Rumo ao sul do mundo, na trilha da Cultura Viva

Ilustração do artista uruguaio Joaquín Torres García: “América Invertida", de 1943 (Créditos: Reprodução Internet)

Escrevo essas mal traçadas linhas no aeroporto do Galeão, portão de embarque do voo 1293 das Aerolíneas Argentinas que, com algum atraso, me leva a Buenos Aires. A capital argentina é o ponto de partida para uma viagem de 10 dias por quatro cidades e dois países – vou também ao Uruguai. Nas próximas duas semanas, as aventuras deste rapaz latino-americano, sem dinheiro no banco nem parentes importantes, serão o tema desta conversa com “a meia dúzia” de leitores fiéis que tenho aqui no portal da ANF.

Não sei viajar de férias. Gosto mesmo é de viajar a trabalho, para encontros, intercâmbios, reuniões, projetos. A ideia de “viajar de férias” para não fazer nada, ficar na praia, de papo pro ar, pensando na vida, me soa monótona, entediante. É um defeito, eu sei. Crianças e papais, não façam isso com as férias de vocês. Juro que já tentei fazer diferente. Mas, quando me dou conta, já estou marcando alguma visita a um parceiro, um almoço de trabalho, uma reunião etc. Férias, pra mim, é poder ficar em casa, aí, sim, sem fazer nada.
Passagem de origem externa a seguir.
(** * Utopia Database (TypeScript): Document, Query and the in-memory adapter

    A shallow embedding of [src/database/Document.ts], [src/database/Query.ts],
    [src/database/adapter/MemoryAdapter.ts] and [src/database/Database.ts],
    the properties of the specification that concern them, and further
    properties of the code.

    Modelling conventions.
    - JavaScript values are the inductive type [value]: the JSON data model
      (undefined, null, booleans, numbers, strings, arrays, plain objects)
      together with instances of the two classes of the library, [Document]
      and [Query].
    - Numbers are the integers [Z]: NaN, the infinities and fractions are
      outside the model.
    - Strings are [string]: a sequence of code units below 256, compared
      code unit by code unit as JavaScript compares strings.
    - Objects are association lists in insertion order, which is the order
      [Object.entries] and [Map.prototype.values] enumerate (keys that look
      like array indices, which JavaScript enumerates first, are outside the
      model).
    - An object is its own properties; its prototype is [Object.prototype]
      and is no part of the value. An assignment [o[k] = v] at the key
      [__proto__] creates no own property ([Obj.assign]); that it replaces
      the prototype of [o] when [v] is an object or null, and what would
      then be read through the replaced prototype, is outside the model.
    - Exceptions are explicit: a function that can throw returns a [result].
    - The clock and the random source of [Database] are inputs of its
      methods.
    - Recursion that is not structural in the source ([Document.clone] re-reads
      its own export, [Query.fromJSON] rebuilds what it has just built,
      [JSON.parse] scans a text) is bounded by a fuel argument; running out of
      fuel is the separate outcome [Beyond OutOfFuel], never a result. *)

From Stdlib Require Import ZArith List String Ascii Bool Lia.
From Stdlib Require Import DecimalString DecimalPos.
From Stdlib Require Import DecimalZ Sorting.Sorted Sorting.Permutation.
Import ListNotations.
(** Every request but the suspension or the cancellation of Job [f] keeps
    it pending, as long as it has no Tasks. *)
Lemma pending_handle plugins now r db :
  FollowUp.no_tasks_of f db →
  r ≠ Coordinator.SuspendJob f → r ≠ Coordinator.CancelJob f →
  FollowUp.pending f db →
  FollowUp.pending f (Coordinator.handle plugins now r db).
Proof.
  intros Hno Hsuspend Hcancel Hdb. destruct r; simpl.
  - by apply pending_submit_job.
  - unfold Server.suspend_job, Scheduler.suspend_job.
    destruct (Database.get_job job_id db); [|done].
    case_decide; [|done]. cbn [snd]. apply pending_update_job_status; [|done].
    by intros ->.
  - unfold Server.resume_job, Scheduler.resume_job.
    destruct (Database.get_job job_id db) as [job|] eqn:Hjob; [|done].
    case_decide as Hs; [|done].
    assert (job_id ≠ f) by (eapply pending_other_status; [done..|by rewrite Hs]).
    destruct (existsb _ _); cbn [snd]; by apply pending_update_job_status.
  - unfold Server.cancel_job, Scheduler.cancel_job.
    destruct (Database.get_job job_id db); [|done]. cbn [snd].
    apply pending_update_job_status; [|done]. by intros ->.
  - unfold Server.retry_job, Scheduler.retry_job.
    destruct (Database.get_job job_id db) as [job|] eqn:Hjob; [|done].
    case_decide as Hs; [|done]. cbn [snd].
    assert (job_id ≠ f) by (eapply pending_other_status; [done..|by rewrite Hs]).
    apply pending_update_job, pending_retry_job_fold; [|done].
    simpl. intros Heq. by rewrite (get_job_id _ _ _ Hjob) in Heq.
  - unfold Server.delete_job.
    destruct (Database.get_job job_id db) as [job|] eqn:Hjob; [|done].
    case_decide as Hs; [|done]. cbn [snd]. apply pending_delete_job; [|done].
    eapply pending_other_status; [done..|]. by destruct Hs as [->| [->| ->]].
  - unfold Server.update_job_priority.
    destruct (Database.get_job job_id db) as [job|] eqn:Hjob; [|done].
    case_match; [|done]. cbn [snd]. apply pending_update_job; [|done].
    simpl. intros Hid. destruct Hdb as [_ Hrows]. apply Hrows; [|done].
    by eapply (fetchone_elem_of (A:=Job.t)).
  - by apply pending_with_tasks.
  - by apply pending_with_tasks.
  - unfold Server.task_completed.
    destruct (Database.get_task task_id db) as [task|] eqn:Htask; [|done].
    set (db2 := Server.release_worker task _).
    assert (FollowUp.pending f db2) as Hdb2.
    { by apply pending_release_worker, pending_with_tasks. }
    destruct (Database.get_job (Task.job_id task) db2) as [job|] eqn:Hjob; [|done].
    simpl. eapply (pending_task_report db task job); try done.
    + by rewrite (get_task_id _ _ _ Htask).
    + by repeat case_match.
  - unfold Server.task_failed.
    destruct (Database.get_task task_id db) as [task|] eqn:Htask; [|done].
    set (db2 := Server.release_worker task _).
    assert (FollowUp.pending f db2) as Hdb2.
    { by apply pending_release_worker, pending_with_tasks. }
    destruct (Database.get_job (Task.job_id task) db2) as [job|] eqn:Hjob; [|done].
    simpl. eapply (pending_task_report db task job); try done.
    + by rewrite (get_task_id _ _ _ Htask).
    + by repeat case_match.
  - unfold Server.retry_task. repeat case_match; try done; cbn [snd];
      by do 2 apply pending_with_tasks.
  - unfold Server.cancel_task. repeat case_match; try done; cbn [snd];
      by apply pending_with_tasks, pending_release_worker.
  - unfold Server.suspend_task. repeat case_match; try done; cbn [snd];
      by apply pending_with_tasks, pending_release_worker.
  - by apply pending_upsert_worker.
  - unfold Server.worker_heartbeat. repeat case_match; try done;
      by eapply pending_same.
  - unfold Server.request_task.
    destruct (Database.get_worker worker_id db) as [worker|]; [|done].
    case_decide; [done|].
    destruct (Database.get_next_task_for_worker worker db) as [task0|] eqn:Hnext;
      [|done].
    apply get_next_task_for_worker_Some in Hnext as (Hin & _ & _).
    set (db2 := Database.update_worker _ _).
    assert (FollowUp.pending f db2) as Hdb2.
    { by apply pending_update_worker, pending_with_tasks. }
    simpl. destruct (Database.get_job (Task.job_id task0) db2) as [job|] eqn:Hjob;
      [|done].
    case_decide; [|done]. cbn [snd]. apply pending_update_job; [|done]. cbn [snd].
    intros Heq. destruct (Hno task0 Hin).
    rewrite <- Heq. symmetry. exact (get_job_id _ _ _ Hjob).
  - unfold Server.disable_worker. repeat case_match; try done;
      by apply pending_update_worker.
  - unfold Server.enable_worker. repeat case_match; try done;
      by apply pending_update_worker.
  - unfold Server.delete_worker. repeat case_match; try done;
      by eapply pending_same.
  - by apply pending_tick.
Qed.
(** * n8n-nodes-clickhouse: the ClickHouse node

    A shallow embedding of [src/nodes/ClickHouse/ClickHouse.node.ts]: the
    [execute] operation (query / insert dispatch, read-only validation,
    LIMIT injection, close-then-rethrow) and the [clickhouseConnectionTest]
    credential test, together with the properties the specification states
    about them and further properties read off the code (error paths, the
    reach of the prefix and substring tests, what the operations ignore).

    Layout: JavaScript strings and the built-ins the node uses, the data
    model of the host and of the database client, a small monad for the
    client calls, the two operations, then the theorems. *)

From Stdlib Require Import ZArith List Bool Ascii String Lia DecimalString DecimalZ DecimalPos.
Import ListNotations.
Open Scope Z_scope.

(** ** JavaScript strings

    A JavaScript string is a sequence of UTF-16 code units; a code unit is a
    [Z] in the range 0..65535. *)

Definition jsstring := list Z.

(** An ASCII literal of the source, as a sequence of code units. *)
Definition str (s : string) : jsstring :=
  map (fun a => Z.of_N (N_of_ascii a)) (list_ascii_of_string s).

(** [a === b] on strings. *)
Fixpoint streq (a b : jsstring) : bool :=
  match a, b with
  | [], [] => true
  | x :: a', y :: b' => (x =? y) && streq a' b'
  | _, _ => false
  end.

(** The code points that [String.prototype.trim] strips: WhiteSpace
    (TAB, VT, FF, SP, NBSP, ZWNBSP and the category Zs) and LineTerminator
    (LF, CR, LS, PS). All are in the Basic Multilingual Plane, so the test is
    per code unit. *)
Definition isWhiteSpace (c : Z) : bool :=
  existsb (Z.eqb c)
    [0x09; 0x0A; 0x0B; 0x0C; 0x0D; 0x20; 0xA0; 0x1680;
     0x2000; 0x2001; 0x2002; 0x2003; 0x2004; 0x2005; 0x2006; 0x2007;
     0x2008; 0x2009; 0x200A; 0x2028; 0x2029; 0x202F; 0x205F; 0x3000;
     0xFEFF].

Fixpoint trimStart (s : jsstring) : jsstring :=
  match s with
  | c :: s' => if isWhiteSpace c then trimStart s' else s
  | [] => []
  end.

Definition trimEnd (s : jsstring) : jsstring := rev (trimStart (rev s)).

(** [s.trim()] *)
Definition trim (s : jsstring) : jsstring := trimEnd (trimStart s).

(** [s.startsWith(p)] *)
Fixpoint startsWith (s p : jsstring) {struct p} : bool :=
  match p, s with
  | [], _ => true
  | _ :: _, [] => false
  | a :: p', b :: s' => (a =? b) && startsWith s' p'
  end.

(** [s.includes(sub)] *)
Fixpoint includes (s sub : jsstring) : bool :=
  startsWith s sub ||
  match s with
  | [] => false
  | _ :: s' => includes s' sub
  end.

(** UTF-16: the code points of a string (a lead surrogate followed by a trail
    surrogate is one code point, any other code unit stands for itself) and
    the code units of a code point. *)
Definition isLeadSurrogate (c : Z) : bool := (0xD800 <=? c) && (c <=? 0xDBFF).
Definition isTrailSurrogate (c : Z) : bool := (0xDC00 <=? c) && (c <=? 0xDFFF).

Fixpoint codePoints (s : jsstring) : list Z :=
  match s with
  | [] => []
  | hi :: rest =>
      match rest with
      | lo :: rest' =>
          if isLeadSurrogate hi && isTrailSurrogate lo
          then (0x10000 + (hi - 0xD800) * 0x400 + (lo - 0xDC00)) :: codePoints rest'
          else hi :: codePoints rest
      | [] => [hi]
      end
  end.

Definition codeUnits (cp : Z) : jsstring :=
  if cp <? 0x10000 then [cp]
  else [0xD800 + (cp - 0x10000) / 0x400; 0xDC00 + (cp - 0x10000) mod 0x400].

(** The decimal numeral of an integer: its digits, with a minus sign for a
    negative number. *)
Definition decimalNumeral (n : Z) : jsstring :=
  str (NilZero.string_of_int (Z.to_int n)).

(** [Number.isSafeInteger(n)]: up to 2^53 - 1 in absolute value. Every such
    integer is a number of JavaScript, and is printed with all its digits. *)
Definition isSafeInteger (n : Z) : bool :=
  (- (2 ^ 53 - 1) <=? n) && (n <=? 2 ^ 53 - 1).

(** Reading a numeral back: the text as characters, and its decimal value
    (none when the text is not a decimal numeral). *)
Definition unstr (s : jsstring) : string :=
  string_of_list_ascii (map (fun c => ascii_of_N (Z.to_N c)) s).

Definition decimalValue (s : jsstring) : option Z :=
  option_map Z.of_int (NilZero.int_of_string (unstr s)).

(** ** Data model

    A row and the payload of an item are JSON objects, kept as the ordered
    list of their keys and values. *)

#[local] Set Warnings "-register-all".

Inductive Json :=
| JNull
| JBool (b : bool)
| JNumber (n : Z)
| JString (s : jsstring)
| JArray (elements : list Json)
| JObject (entries : list (jsstring * Json)).

Definition IDataObject := list (jsstring * Json).

(** The host's item: the [json] payload, and the optional [binary] part that
    the node neither reads nor writes. *)
Record INodeExecutionData := {
  json : IDataObject;
  binary : option IDataObject
}.

(** What [getCredentials('clickhouse')] and [credential.data] hold. *)
Record Credentials := {
  url : jsstring;
  database : jsstring;
  user : jsstring;
  password : jsstring
}.

Record ClickHouseClientConfigOptions := {
  cfg_host : jsstring;
  cfg_database : jsstring;
  cfg_username : jsstring;
  cfg_password : jsstring
}.

(** The [options] collection of the node; every entry may be absent. *)
Record Options := {
  schemaDescription : option jsstring;
  readOnlyMode : option bool;
  maxResults : option Z
}.

(** [IExecuteFunctions], as far as [execute] uses it: the credentials, the
    node parameters of item 0 and the input items. *)
Record IExecuteFunctions := {
  getCredentials : Credentials;
  param_operation : jsstring;
  param_query : jsstring;
  param_table : jsstring;
  param_options : Options;
  getInputData : list INodeExecutionData
}.
(** * NotifyBuddy: reminder store, alarm naming and lifecycle handlers

    A shallow embedding of the reminder core of the extension:

    - [Storage]        shared/storage.js  (validate, normalize, save, delete,
                       status update over the array kept under one storage key)
    - [Alarms]         shared/alarms.js   (alarm naming, scheduling, cancelling)
    - [ServiceWorker]  background/service-worker.js (alarm-name parsing, record
                       matching, the onAlarm listener and its own status update)
    - [Options]        options/options.js (dismiss and undo-dismiss handlers)
    - [Utils]          shared/utils.js    (relative time, id generation, date check)
    - [Dashboard]      options/options.js (add, edit, delete, statistics, sorting)
    - [Popup]          popup/popup.js     (form check, record creation, submit)
    - [Timed]          the handlers that read the clock more than once, with
                       one reading per read

    Modelling conventions.

    - A JavaScript string is a [string]: one [ascii] per code unit, so only
      code units below 256 are represented.
    - A JavaScript number that holds a timestamp is an integer [Z]; a field
      that may be missing is an [option], and [None] also stands for the
      [NaN] that [Number(undefined)] gives.
    - [async] functions run to completion one after the other, so they are
      functions in a state-and-exception monad over the browser state
      (storage area, alarms, notifications, page globals, clock).
    - [Date.now()] returns the clock of the state.  A function that reads
      it once is stated at that reading.  The handlers that read it several
      times, with awaits in between, are first written at one reading and
      then, in [Timed], with the reading of each read given; the two agree
      when all readings coincide, and what depends on two reads is stated
      of the latter.
    - The host APIs themselves ([chrome.storage], [chrome.alarms]) are taken
      to succeed; [chrome.notifications.create] may reject, as recorded in
      the state. *)

From Stdlib Require Import String Ascii ZArith List Bool Lia.
Import ListNotations.
Local Open Scope string_scope.
Local Open Scope Z_scope.
Lemma counted_acts w w' : inv w -> counted w -> acts inst w w' -> counted w'.
Proof.
  intros Hinv Hc Ha.
  destruct Ha as [|cb1 cb2 msg|cb1 cb2 attrs|cb recordId Hf|handle|dt
                 |t Hfind Hdue Hst|t Hfind Hdue Hst|x e Hfind|x w' Hfind Hcm|xid].
  - assumption.
  - apply counted_emit_plain; [reflexivity|].
    now apply (counted_frame w).
  - destruct (inv_fresh w _ Hinv (Nat.le_refl _)) as (Ht & Hcr & Hu & Hab).
    apply counted_send.
    + now apply (counted_frame w).
    + intros sid Hk. cbn in Hk. injection Hk as <-.
      change (count ?P (alloc_session cb1 cb2 w)) with (count P w).
      rewrite (about_nil_count _ _ w (is_creation_about _) Hab),
        (about_nil_count _ _ w (is_onCreate_about _) Hab),
        (about_nil_count _ _ w (is_interval_set_about _) Hab). auto.
    + intros sid r Hk. discriminate Hk.
  - destruct (inv_fresh w _ Hinv (Nat.le_refl _)) as (Ht & Hcr & Hu & Hab).
    apply counted_setInterval.
    + now apply (counted_frame w).
    + apply (about_nil_count _ _ w (is_interval_set_about _) Hab).
    + exact Hcr.
  - now apply (counted_frame w).
  - now apply (counted_frame w).
  - apply (counted_frame (emit (IntervalCleared (t_id t)) w)); [reflexivity|reflexivity|].
    now apply counted_emit_plain.
  - apply (counted_frame
             (send_world (endpoint (server inst)) (updateRecordBody (t_recordId t))
                (UpdateNext (t_recordId t) (UpdateCallback (t_sid t) (t_recordId t))) w));
      [reflexivity|reflexivity|].
    apply counted_send; [assumption| |].
    + intros sid Hk. discriminate Hk.
    + intros sid r Hk. cbn in Hk. injection Hk as <- <-. eexists. reflexivity.
  - apply counted_emit_plain; [reflexivity|]. now apply counted_drop.
  - inversion Hcm as [sid Hk|sid recordId e Hfake Hk|sid recordId Hfake Hk
                     |sid recordId Hk|sid recordId e Hk]; subst w'; symmetry in Hk.
    + apply counted_emit_plain; [reflexivity|]. now apply counted_drop.
    + apply counted_emit_plain; [reflexivity|].
      now apply (counted_called_onCreate (x_id x) x sid recordId w).
    + destruct (counted_called_onCreate (x_id x) x sid recordId w Hinv Hc Hfind Hk)
        as (H1 & H2 & H3).
      apply counted_setInterval; [exact H1| |exact H3].
      rewrite count_emit. cbn [is_interval_set].
      change (count (is_interval_set sid) (drop_xhr (x_id x) w))
        with (count (is_interval_set sid) w). lia.
    + now apply (counted_called_onUpdate (x_id x) x sid recordId w).
    + apply counted_emit_plain; [reflexivity|].
      now apply (counted_called_onUpdate (x_id x) x sid recordId w).
  - now apply counted_drop.
Qed.

Lemma reachable_counted w : reachable inst w -> counted w.
Proof.
  apply (acts_invariant inst counted); [apply counted_init|apply counted_acts].
Qed.

End Counted.

(** ** The pace of refreshes *)

Section Paced.

Variable inst : instance.

Lemma started_inj w sid t0 t1 : started w sid t0 -> started w sid t1 -> t0 = t1.
Proof. intros (s & Hl & Hs) (s' & Hl' & Hs'). congruence. Qed.

Lemma started_alloc cb1 cb2 w sid t0 :
  started (alloc_session cb1 cb2 w) sid t0 <-> started w sid t0.
Proof.
  unfold started. cbn. split.
  - intros (s & Hl & Hs). apply lookup_app_Some in Hl as [Hl|[_ Hl]].
    + now exists s.
    + apply list_lookup_singleton_Some in Hl as [_ <-]. discriminate.
  - intros (s & Hl & Hs). exists s. split; [now apply lookup_app_l_Some|assumption].
Qed.

Lemma started_stop h w sid t0 : started (stop_world h w) sid t0 <-> started w sid t0.
Proof.
  unfold started. cbn. split.
  - intros (s & Hl & Hs). apply lookup_alter_stopped in Hl as (s' & Hl & Hst & _).
    exists s'. split; [assumption|congruence].
  - intros (s & Hl & Hs). destruct (lookup_stopped_alter _ h _ _ Hl) as (s' & Hl' & Hst).
    exists s'. split; [assumption|congruence].
Qed.

Lemma started_setInterval_other sid recordId w s t0 :
  s <> sid ->
  started (setInterval_world sid recordId period w) s t0 <-> started w s t0.
Proof.
  intros Hne. unfold started. cbn. now rewrite list_lookup_alter_ne.
Qed.

Lemma started_setInterval_here sid recordId w :
  sid < length (sessions w) ->
  forall t0, started (setInterval_world sid recordId period w) sid t0 <-> t0 = now w.
Proof.
  intros Hv t0. apply lookup_lt_is_Some in Hv as [s0 Hs0].
  unfold started. cbn. rewrite list_lookup_alter_eq, Hs0. cbn. split.
  - intros (s & Hl & Hs). injection Hl as <-. cbn in Hs. congruence.
  - intros ->. eexists. split; reflexivity.
Qed.

(** Changes that leave the sessions' starts and the refreshes as they
    are, keep or drop intervals, and do not turn the clock back. *)
Lemma paced_frame w w' :
  (forall sid, count (refresh_of sid) w' = count (refresh_of sid) w) ->
  (forall sid t0, started w' sid t0 <-> started w sid t0) ->
  (now w <= now w')%N ->
  (forall t, In t (timers w') -> In t (timers w)) ->
  paced w -> paced w'.
Proof.
  intros Hc Hs Hnow Ht [H1 H2]. constructor.
  - intros sid t0 Hst. apply Hs in Hst. specialize (H1 sid t0 Hst). rewrite Hc. lia.
  - rewrite List.Forall_forall in H2 |- *. intros t Hin.
    destruct (H2 t (Ht t Hin)) as (t0 & Hst & Hle).
    exists t0. split; [now apply Hs|]. now rewrite Hc.
Qed.

Lemma count_refresh_emit_other e w sid :
  refresh_of sid e = false -> count (refresh_of sid) (emit e w) = count (refresh_of sid) w.
Proof. intros H. rewrite count_emit, H. lia. Qed.

Lemma paced_setInterval sid recordId w :
  paced w -> sid < length (sessions w) ->
  count (refresh_of sid) w = 0 -> timers_of sid w = [] ->
  paced (setInterval_world sid recordId period w).
Proof.
  intros [H1 H2] Hv Hc Ht.
  assert (Hcount : forall s,
    count (refresh_of s) (setInterval_world sid recordId period w) = count (refresh_of s) w).
  { intros s. unfold setInterval_world. now rewrite count_refresh_emit_other. }
  constructor.
  - intros s t0 Hst. rewrite Hcount. destruct (Nat.eq_dec s sid) as [->|Hne].
    + apply (started_setInterval_here sid recordId w Hv) in Hst. subst t0.
      rewrite Hc. cbn. lia.
    + apply (started_setInterval_other sid recordId w s t0 Hne) in Hst.
      specialize (H1 s t0 Hst). cbn. lia.
  - change (timers (setInterval_world sid recordId period w))
      with (timers w ++ [{| t_id := next_timer w; t_sid := sid; t_recordId := recordId;
                            t_delay := period; t_due := now w + period |}]).
    apply Forall_app. split.
    + rewrite List.Forall_forall in H2 |- *. intros t Hin.
      destruct (H2 t Hin) as (t0 & Hst & Hle).
      assert (Hne : t_sid t <> sid).
      { intros Heq. apply (filter_nil_In _ _ _ Ht) in Hin. cbn in Hin.
        rewrite Heq, Nat.eqb_refl in Hin. discriminate. }
      exists t0. split; [now apply started_setInterval_other|]. now rewrite Hcount.
    + constructor; [|constructor]. cbn [t_sid t_due]. exists (now w).
      split; [now apply started_setInterval_here|]. rewrite Hcount, Hc. lia.
Qed.

Lemma paced_rearm tid w :
  Forall (fun t => t_delay t = period) (timers w) ->
  (forall sid t0, started w sid t0 ->
     (t0 + period * N.of_nat (count (refresh_of sid) w) <= now w)%N) ->
  Forall (fun t =>
    exists t0, started w (t_sid t) t0 /\
      (t_id t <> tid ->
       (t0 + period * (N.of_nat (count (refresh_of (t_sid t)) w) + 1) <= t_due t)%N))
    (timers w) ->
  paced (rearm tid w).
Proof.
  intros Hd H1 H2. constructor.
  - exact H1.
  - cbn. apply Forall_map. rewrite List.Forall_forall in Hd, H2 |- *. intros t Hin.
    destruct (H2 t Hin) as (t0 & Hst & Hle). specialize (Hd t Hin). cbn in Hd.
    cbn. rewrite rearmed_sid. exists t0. split; [exact Hst|].
    change (count ?P (rearm tid w)) with (count P w).
    unfold rearmed. destruct (Nat.eqb_spec (t_id t) tid) as [Heq|Hne].
    + cbn [t_due]. rewrite Hd. specialize (H1 _ _ Hst). unfold count in *. lia.
    + now apply Hle.
Qed.

Lemma single_timer w t t' :
  inv w -> In t (timers w) -> In t' (timers w) -> t_sid t' = t_sid t -> t' = t.
Proof.
  intros Hinv Hin Hin' Hs. pose proof (inv_single w Hinv (t_sid t)) as H.
  assert (Ht : In t (timers_of (t_sid t) w)).
  { apply filter_In. split; [assumption|apply Nat.eqb_refl]. }
  assert (Ht' : In t' (timers_of (t_sid t) w)).
  { apply filter_In. split; [assumption|now apply Nat.eqb_eq]. }
  destruct (timers_of (t_sid t) w) as [|a [|b l]].
  - destruct Ht.
  - destruct Ht as [<-|[]], Ht' as [<-|[]]. reflexivity.
  - cbn in H. lia.
Qed.
(** * kvx: records with secondary indexes over a transactional key-value store

    A shallow embedding of [src/lib/model.ts] (class [Model] and the factory
    [model]) together with the part of the [Deno.Kv] interface the class
    calls: point reads, plain writes, prefix listing and atomic operations.

    Conventions of the embedding.
    - JavaScript values are the scalars [prim] and flat objects over them;
      numbers are the integer-valued ones, held in [Z].
    - A key handed to the store is a JavaScript array.  A [Deno.KvKeyPart]
      is a [Uint8Array], string, number, bigint or boolean; of these the
      embedding has strings, numbers and booleans.  The store rejects any
      other part (in particular [undefined]) with a [TypeError], and a
      rejected operation changes nothing.
    - [crypto.randomUUID()] is an input of [create]: the identifier drawn.
    - The store is one replica, so both consistency levels read the same
      state; version stamps are not modelled. *)

From Stdlib Require Import ZArith.
From stdpp Require Import gmap strings list fin_maps sorting.

(** ** JavaScript values *)

Inductive prim : Type :=
| PUndefined
| PNull
| PBool (b : bool)
| PNum (n : Z)
| PStr (s : string).

#[global] Instance prim_eq_dec : EqDecision prim.
Proof. solve_decision. Defined.

(** A plain object with scalar fields: [{ name: "Al", age: 3 }]. *)
Abbreviation obj := (gmap string prim).

Inductive jsval : Type :=
| VPrim (p : prim)
| VObj (o : obj).

#[global] Instance jsval_eq_dec : EqDecision jsval.
Proof. solve_decision. Defined.

(** [!x] is [negb (truthy x)]. *)
Definition prim_truthy (p : prim) : bool :=
  match p with
  | PUndefined | PNull => false
  | PBool b => b
  | PNum n => negb (n =? 0)%Z
  | PStr s => negb (String.eqb s EmptyString)
  end.

Definition truthy (v : jsval) : bool :=
  match v with
  | VPrim p => prim_truthy p
  | VObj _ => true
  end.

(** [o[name]] on a plain object: the own field, or [undefined]
    (properties inherited from [Object.prototype] are not modelled). *)
Definition prop (o : obj) (name : string) : prim :=
  default PUndefined (o !! name).

(** [v[name]] on any value.  Scalars are read as having no fields (the
    boxed [length] and character slots of strings are not modelled). *)
Definition js_prop (v : jsval) (name : string) : prim :=
  match v with
  | VObj o => prop o name
  | VPrim _ => PUndefined
  end.

(** [{ ...a, ...b }]: the fields of [b] override those of [a]. *)
Definition spread (a b : obj) : obj := b ∪ a.

(** A promise that has not been awaited.  As a JavaScript value it is an
    object: it is truthy and it has no own enumerable properties, so
    spreading it into an object literal contributes nothing. *)
Record Promise (A : Type) : Type := pending { await : A }.
Arguments pending {A} _.
Arguments await {A} _.

Definition promise_truthy {A} (p : Promise A) : bool := true.
Definition promise_own_props {A} (p : Promise A) : obj := ∅.

(** ** Outcomes *)

Inductive JsError : Type := TypeError.

Inductive Result (A : Type) : Type :=
| Ok (a : A)
| Throw (e : JsError).
Arguments Ok {A} _.
Arguments Throw {A} _.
Viajar é, para mim, atividade intensa, esporte de alto rendimento. Portanto, apesar de começar na véspera de um feriadão, esta não é uma viagem de férias, nem de descanso. Na Argentina, não existe feriado de 07 de setembro.

E qual o motivo desta viagem, já deve estar se perguntando o leitor? São vários! Estou indo assinar o contrato para a tradução e publicação em espanhol do meu livro Cultura Viva Comunitária: Políticas Culturais no Brasil e na América Latina, lançado este ano pela ANF Produções. Vai sair em parceria pela RGC Ediciones, um pequeno editorial argentino dedicado a temas de gestão cultural, que já traduziu e publicou em espanhol nomes como Marilena Chauí, Célio Turino, Albino Rubim, Rodrigo Savazoni… E eu, agora, que passo a fazer parte deste seleto time! Se publicar no Brasil já é difícil (e, no meu caso, se não fosse pela parceria do André Fernandes e do dream team da ANF, isso não teria sido possível), ter a sua obra traduzida é algo extraordinário.

De fato, o tema do livro tem despertado o interesse de pesquisadores, gestores, militantes culturais e demais agentes das áreas de gestão e políticas culturais no Brasil e na América Latina. Na Argentina, participo de debate e lanço o livro na Universidade de Córdoba, a primeira do país e uma das mais antigas do continente. Eu me reúno com a equipe do Ministério da Cultura argentino, responsável pelo gestão do programa nacional de Puntos de Cultura. É interessante observar que, na Argentina, mesmo com a eleição de Macri e a mudança de orientação política do governo, o programa não só se manteve como foi ampliado e qualificado. Sem dúvida, é uma vitória da sociedade civil, que se organizou para sustentar e defender a manutenção e ampliação do programa. Sí, se puede!

Nas próximas duas semanas, participo ainda de encontros nacionais de Cultura Viva Comunitária da Argentina e do Uruguai como debatedor e palestrante, mas, especialmente, como um observador-participante, atento e interessado. É muito bacana perceber que uma política cultural surgida no Brasil, mesmo com as dificuldades e retrocessos enfrentados em nosso país, tem inspirado e animado políticas públicas e processos de organização da sociedade e do setor cultural em diversos países, cidades e realidades latino-americanas. Aprender com cada processo, seus impasses, dificuldades, avanços e possibilidades nos ajuda a identificar o destino comum que nos une aos países de nossa região do mundo, a “pátria grande” do sonho de Simón Bolívar: a América Latina.

Estou curioso sobre a situação política da Argentina na era Macri, especialmente depois das eleições primárias e a vitória apertada de Cristina Kirchner sobre o candidato do governo na província de Buenos Aires. Quero olhar a programação dos teatros e as estantes das livrarias da Avenida Corrientes, passar por alguma manifestação política – programa diário em Buenos Aires, se tiver tempo, ver as novidades do sempre ótimo cinema argentino, que não chegam por aqui, tomar bons vinhos e comer bife de chorizo, pois ninguém é de ferro, visitar o Museu de Arte Latino-americana de Buenos Aires (Malba), promessa que me faço todas as vezes que vou a Buenos Aires e que, dessa vez, espero cumprir… E, por fim, arrumar tempo entre uma correria e outra para, nas duas próximas colunas, dividir por aqui relatos e impressões desta viagem. Bienvenidos!